Dothideales are an order of bitunicate fungi consisting mainly of saprobic or plant parasitic species.

== Description ==
Taxa in this order are characterized by the absence of a hamathecium (defined as hyphae or other tissues between asci) in a locule, and formation of ovoid to cylindrical fisstunicate asci (asci that have two wall layers that split at maturity in a Jack-in-the-box-like fashion), usually in bundles or cluster called fascicles. During development, the asci push through the stromatic tissue, creating the locules.

== Classification ==
Until 2001, this order was thought to contain five families: Botryosphaeriaceae, Coccoidiaceae, Doditheaceae, Dothioraceae, and the Planistromellaceae.
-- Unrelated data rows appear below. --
(** X13: [scriptCommand] checks the whole script before it runs any
    of it.  When a line is refused, the lines accepted before it are not
    run either: the debug flag is set, the message for the first refused
    line is printed and the function returns, without a lookup or a
    connection. *)
Theorem scriptCommand_refuses_the_whole_script (c : Context)
    (good : list string) (bad : string) (rest : list string) (st : state) :
  Forall line_accepted good → ¬ line_accepted bad →
  ∃ text,
    scriptCommand c (good ++ bad :: rest) st =
      (inl tt,
       {| trace := trace _ st ++ [Called (log_SetDebug (debug c)); Printed text];
          world := (ask (log_SetDebug (debug c)) (world _ st)).2 |}).
Proof.
  intros Hall Hbad.
  unfold Main.scriptCommand, Main.bind at 1, Main.calling.
  destruct (ask _ (world _ st)) as [r w]. unfold Main.bind at 1.
  destruct (scan_refused good bad rest []
              {| trace := trace _ st ++ [Called (log_SetDebug (debug c))];
                 world := w |} Hall Hbad) as [text ->].
  exists text. cbn. by rewrite <- app_assoc.
Qed.

(** X14: a script whose lines are all accepted.  Checking it prints
    nothing and calls nothing; [scriptCommand] then connects once and runs
    the commands in the order of the lines, each split at its spaces, and
    running them only makes calls and never indexes out of range. *)
Theorem scriptCommand_checks_before_it_connects (c : Context)
    (lines : list string) (st : state) :
  Forall line_accepted lines →
  scriptCommand c lines st =
    bind (calling (log_SetDebug (debug c)))
      (λ _, bind (connect c) (λ _, run_all (map Split_space lines))) st ∧
  calls_in_bounds (run_all (map Split_space lines)).
Proof.
  intros Hall. split; [|by apply run_all_in_bounds].
  unfold Main.scriptCommand, Main.bind, Main.calling.
  destruct (ask _ (world _ st)) as [r w]. by rewrite scan_accepted.
Qed.

Lemma not_understood (cmd : string) (args : list string) (st : state) :
  minArgs !! cmd = None →
  checkCommand cmd args st =
    (inl false,
     {| trace := trace _ st ++ [Printed ("Command '" +:+ cmd +:+ "' not understood" +:+ nl)];
        world := world _ st |}).
Proof. unfold Main.checkCommand. by intros ->. Qed.

(** X15: [strings.Split] never returns an empty slice, so the
    [continue] of line 130 is never taken, and an empty line is checked as
    the empty command: a script with an empty line after accepted ones is
    refused as not understood and nothing of it runs. *)
Theorem blank_line_ends_the_script (c : Context) (good rest : list string)
    (st : state) :
  Forall line_accepted good →
  (∀ text, length (Split_space text) ≠ 0%nat) ∧
  scriptCommand c (good ++ EmptyString :: rest) st =
    (inl tt,
     {| trace := trace _ st ++
                 [Called (log_SetDebug (debug c));
                  Printed ("Command '' not understood" +:+ nl)];
        world := (ask (log_SetDebug (debug c)) (world _ st)).2 |}).
Proof.
  intros Hall. split.
  { intros text. by destruct (Split_space_cons text) as (? & ? & ->). }
  unfold Main.scriptCommand, Main.bind at 1, Main.calling.
  destruct (ask _ (world _ st)) as [r w]. unfold Main.bind at 1.
  assert (∀ commands st',
            scan (good ++ EmptyString :: rest) commands st' =
              (inl None,
               {| trace := trace _ st' ++
                           [Printed ("Command '' not understood" +:+ nl)];
                  world := world _ st' |})) as ->.
  { clear -Hall. intros commands st'. revert commands.
    induction Hall as [|line good Hacc _ IH]; intros commands; simpl app.
    - rewrite scan_cons. cbn [Split_space hd tail]. by rewrite not_understood.
    - rewrite scan_cons, checkCommand_accepted by done. apply IH. }
  cbn. by rewrite <- app_assoc.
Qed.

End Facts.
End Tool.

(** ** The theorems at work on a device at hand *)

Lemma script_accepted :
  Forall (Main.line_accepted Device.ParseFloat Device.Sprintf_2f) Device.script.
Proof.
  unfold Device.script.
  apply Forall_cons_2; [|apply Forall_cons_2; [|apply Forall_cons_2; [|apply Forall_nil_2]]];
    unfold Main.line_accepted; cbn -[Main.accepted].
  - left. split; [done|by left].
  - right. right. split; [done|]. exists "0.5". split; [done|].
    vm_compute. reflexivity.
  - right. left. split; [auto|done].
Qed.

Lemma validateFloat_lets_NaN_through_witness :
  Main.validateFloat Device.ParseFloat Device.Sprintf_2f "NaN" 0 1 = None ∧
  Main.accepted Device.ParseFloat Device.Sprintf_2f "volume" ["NaN"].
Proof.
  apply (Tool.validateFloat_lets_NaN_through Device.ParseFloat Device.Sprintf_2f
           "NaN" 0 1 nan); vm_compute; reflexivity.
Defined.

Lemma accepted_command_runs_in_bounds_witness :
  Main.accepted Device.ParseFloat Device.Sprintf_2f "play" ["http://192.168.1.2/a.mp3"] ∧
  Main.calls_in_bounds unit
    (Main.runCommand Device.ParseFloat unit Device.ask "play"
       ["http://192.168.1.2/a.mp3"]).
Proof.
  assert (Main.accepted Device.ParseFloat Device.Sprintf_2f "play"
            ["http://192.168.1.2/a.mp3"]) as Hacc.
  { left. split; [reflexivity|left; reflexivity]. }
  split; [exact Hacc|].
  exact (Tool.accepted_command_runs_in_bounds Device.ParseFloat Device.Sprintf_2f
           unit Device.ask "play" ["http://192.168.1.2/a.mp3"] Hacc).
Defined.

Lemma volume_sent_is_the_validated_level_witness :
  Main.accepted Device.ParseFloat Device.Sprintf_2f "volume" ["0.5"] ∧
  ∃ (f : float) (out : list Main.event),
    (is_nan f = true ∨ ((0 <=? f)%float = true ∧ (f <=? 1)%float = true)) ∧
    Main.trace unit
      (Main.runCommand Device.ParseFloat unit Device.ask "volume" ["0.5"]
         Device.start).2 =
      [Main.Called Main.client_Receiver;
       Main.Called (Main.receiver_SetVolume
                      {| Main.Level := Some f; Main.Muted := Some false |})] ++ out.
Proof.
  assert (Main.accepted Device.ParseFloat Device.Sprintf_2f "volume" ["0.5"]) as Hacc.
  { right. right. split; [reflexivity|]. exists "0.5".
    split; [reflexivity|vm_compute; reflexivity]. }
  split; [exact Hacc|].
  destruct (Tool.volume_sent_is_the_validated_level Device.ParseFloat
              Device.Sprintf_2f unit Device.ask ["0.5"] Device.start Hacc)
    as (a & f & out & _ & _ & Hlevel & Htrace & _).
  exists f, out. split; [exact Hlevel|exact Htrace].
Defined.

Lemma cliCommand_refused_makes_no_connection_witness :
  ¬ Main.accepted Device.ParseFloat Device.Sprintf_2f "play" [] ∧
  ∃ text,
    Main.cliCommand Device.ParseFloat Device.Sprintf_2f unit Device.ask
      Device.play_nothing Device.start =
      (inl tt,
       {| Main.trace := [Main.Called (Main.log_SetDebug false); Main.Printed text];
          Main.world := tt |}).
Proof.
  assert (¬ Main.accepted Device.ParseFloat Device.Sprintf_2f "play" []) as Hno.
  { intros [[_ [H|H]]|[[[H|[H|H]] _]|[H _]]]; discriminate H. }
  split; [exact Hno|].
  exact (Tool.cliCommand_refused_makes_no_connection Device.ParseFloat
           Device.Sprintf_2f unit Device.ask Device.play_nothing Device.start Hno).
Defined.

Lemma scriptCommand_refuses_the_whole_script_witness :
  ∃ text,
    Main.scriptCommand Device.ParseFloat Device.Sprintf_2f unit Device.ask
      Device.from_script (Device.script ++ ["louder"; "stop"]) Device.start =
      (inl tt,
       {| Main.trace := [Main.Called (Main.log_SetDebug true); Main.Printed text];
          Main.world := tt |}).
Proof.
  apply (Tool.scriptCommand_refuses_the_whole_script Device.ParseFloat
           Device.Sprintf_2f unit Device.ask Device.from_script Device.script
           "louder" ["stop"] Device.start script_accepted).
  intros [[H _]|[[[H|[H|H]] _]|[H _]]]; discriminate H.
Defined.

Lemma scriptCommand_checks_before_it_connects_witness :
  Main.calls_in_bounds unit
    (Main.run_all Device.ParseFloat unit Device.ask (map Main.Split_space Device.script)).
Proof.
  exact (proj2 (Tool.scriptCommand_checks_before_it_connects Device.ParseFloat
                  Device.Sprintf_2f unit Device.ask Device.from_script Device.script
                  Device.start script_accepted)).
Defined.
Several molecular phylogenetic studies since that time have resulted in an organization restructuring of classification. In the December 31, 2007 revision of Ascomycota classification the Dothideales contains two families, the Dothidiaceae and the Dothioraceae. The Botryosphaeriaceae (order Botryosphaeriales) and the Planistromellaceae have been moved to order and family incertae sedis, respectively, pending the acquisition and analysis of additional molecular data.

In 2022, Dothioraceae was classed as a synonym of Dothidiaceae. Also families (with number of genera); Neocelosporiaceae (3), Saccotheciaceae (8) and Zalariaceae (1) were added to the order.